Working long hours or multiple jobs does not make you a workaholic. A working addict is someone who behaves like an addict when they aren’t working. It’s not uncommon for them to be restless, irritable, or even depressed when they don’t work.
What are the causes of compulsive overworking?
An individual may become addicted to work because of several factors.
Their work may be an escape. They may have personal relationship problems at home, or they don’t get “enough” from life. Thus, they use work to escape these feelings.
Workaholics may have an unreasonable need for power. They may oversee and dominate their employees. But the problem is that that behavior gives them a false sense of worth and importance. Even worse, such behavior results in isolation at the workplace leading to even more work.
Another reason is completing tasks or organizing time is a compulsive need. Vacations can be uncomfortable or guilt-inducing for these workaholics. It is important to be productive at all times. They feel that they can gain comfort and value only through work.
Last but not least, workaholics may use work to fill a void. People without a spiritual component are especially prone to these issues. Through workaholic behavior, these people often avoid questioning the meaning of their lives.
Work addiction and General Adaptation Syndrome
Workaholics are more likely to develop an illness called General Adaptation Syndrome. High levels of stress create this syndrome.
The alarm stage occurs at the beginning of the process, in which the body mobilizes its resources to deal with the stressor. Resistance is the second stage, where the body adapts to stress. Exhaustion is the third stage when the body cannot handle the stress anymore due to depleted resources.
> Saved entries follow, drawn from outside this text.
(** What the route does for an authenticated caller. *)
Definition handle (p : Caller) (headers : HeaderMap) (endpoint : Endpoint J)
    : @M R (Streams * X) (result Answer (ApiError J)) :=
  match endpoint with
  | PostAgents agent => answers AnAgent (create_agent p agent)
  | PostRuns body => answers AnRun (create_run app p body)
  | GetRun id => answers AnRun (get_run_state p id)
  | GetEvents id query => answers AnEvents (get_events p id query)
  | GetAgUi id => answers AnAgUi (get_ag_ui p id)
  | GetUi id => answers AnUi (get_ui p id)
  | GetRunStream id query =>
      let!? live := get_run_stream p id headers query in ret (Ok (AnStream live))
  | GetStream query => let!? live := get_stream app p headers query in ret (Ok (AnStream live))
  | PostThreads body => answers (fun a => AnThread a.1 a.2) (create_thread app p body)
  | GetThreads query => answers AnThreads (list_threads app p query)
  | PostThreadMessages thread body => answers AnFollowUp (follow_up app p thread body)
  | GetBoard thread query => answers AnBoard (get_board app p thread query)
  | PostRunStop id => answers (fun runs => AnCancelled runs None) (stop_run app p id)
  | PostRunReply id body => answers AnReply (reply_run app p id body)
  | PostThreadStop thread => answers (fun runs => AnCancelled runs None) (stop_thread app p thread)
  | PostStop => answers (fun a => AnCancelled a.1 (Some a.2)) (stop_owner app p)
  | PostTriggers body => answers AnSecret (create_trigger hmac app p body)
  | GetTriggers => answers AnTriggers (list_triggers app p)
  | DeleteTrigger id => answers (fun _ => AnNoContent) (delete_trigger app p id)
  | PostTriggerPause id => answers AnTrigger (pause_trigger app p id)
  | PostTriggerResume id => answers AnTrigger (resume_trigger app p id)
  | PostTriggerRotate id => answers AnSecret (rotate_trigger hmac app p id)
  | PostTurns body => answers AnTurn (create_coworker_turn app p body)
  | PostTurnCompletion id text => answers AnTurnBody (complete_coworker_turn p id text)
  | PostTurnFail id text => answers AnTurnBody (fail_coworker_turn p id text)
  end.

(** Every route but the hooks' first checks the caller's token. *)
Definition serve (headers : HeaderMap) (endpoint : Endpoint J)
    : @M R (Streams * X) (result Answer (ApiError J)) :=
  let!? p := beside_cell (authenticated headers) in handle p headers endpoint.

End Router.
The final stage is exhaustion. People at this stage often suffer from severe physical and mental health conditions such as infections, cancer, heart disease, and extreme fatigue.
What are the typical work addiction withdrawal symptoms?
Withdrawal symptoms are the physical and psychological signs that occur when a person suddenly stops using a substance or engaging in an activity to which they have become addicted. Work addiction is no different, and those who try to break the habit may find themselves experiencing a range of uncomfortable symptoms as their bodies adjust to functioning without the constant stimulus of work.
Some of work addiction’s most common withdrawal symptoms are anxiety, irritability, restlessness, difficulty concentrating, insomnia, and depression. These symptoms can make it hard to stick to a work-free lifestyle, but luckily, many resources are available to help people through the complex recovery process. Overcoming work addiction and living a healthy, balanced life is possible with time and effort.
What are the treatment options to recover from work addiction?
Firstly, you need to slow down. If you are obsessed with achievement, take steps to stop it. I recommend exercise to release nervous energy or meditation and reflection to calm yourself. For me, for example, boxing works the best.
Think about why you work without limits. Are you addicted to power in an unhealthy way? Do you feel inadequate in your personal life? Do you feel unworthy unless you work? You might find it helpful to talk to a therapist about these issues.
Another thing to consider is limiting your commitments. Learn to say no when you’re too busy. Do you take on extra tasks to please others?
As a final tip, I encourage you to enjoy passive experiences. Many workaholics only find pleasure when working on something active such as cleaning or working in the garden. Instead, I suggest you enjoy something passive. It’s okay to listen to soothing music, watch your child play, or pet your dog.
Higuera V. What Is General Adaptation Syndrome? Healthline. Published May 2017. Accessed September 20, 2022.
Andreassen, C. S., Griffiths, M. D., Hetland, J., & Pallesen, S. (2012). Development of a work addiction scale. Scandinavian journal of psychology, 53(3), 265-272.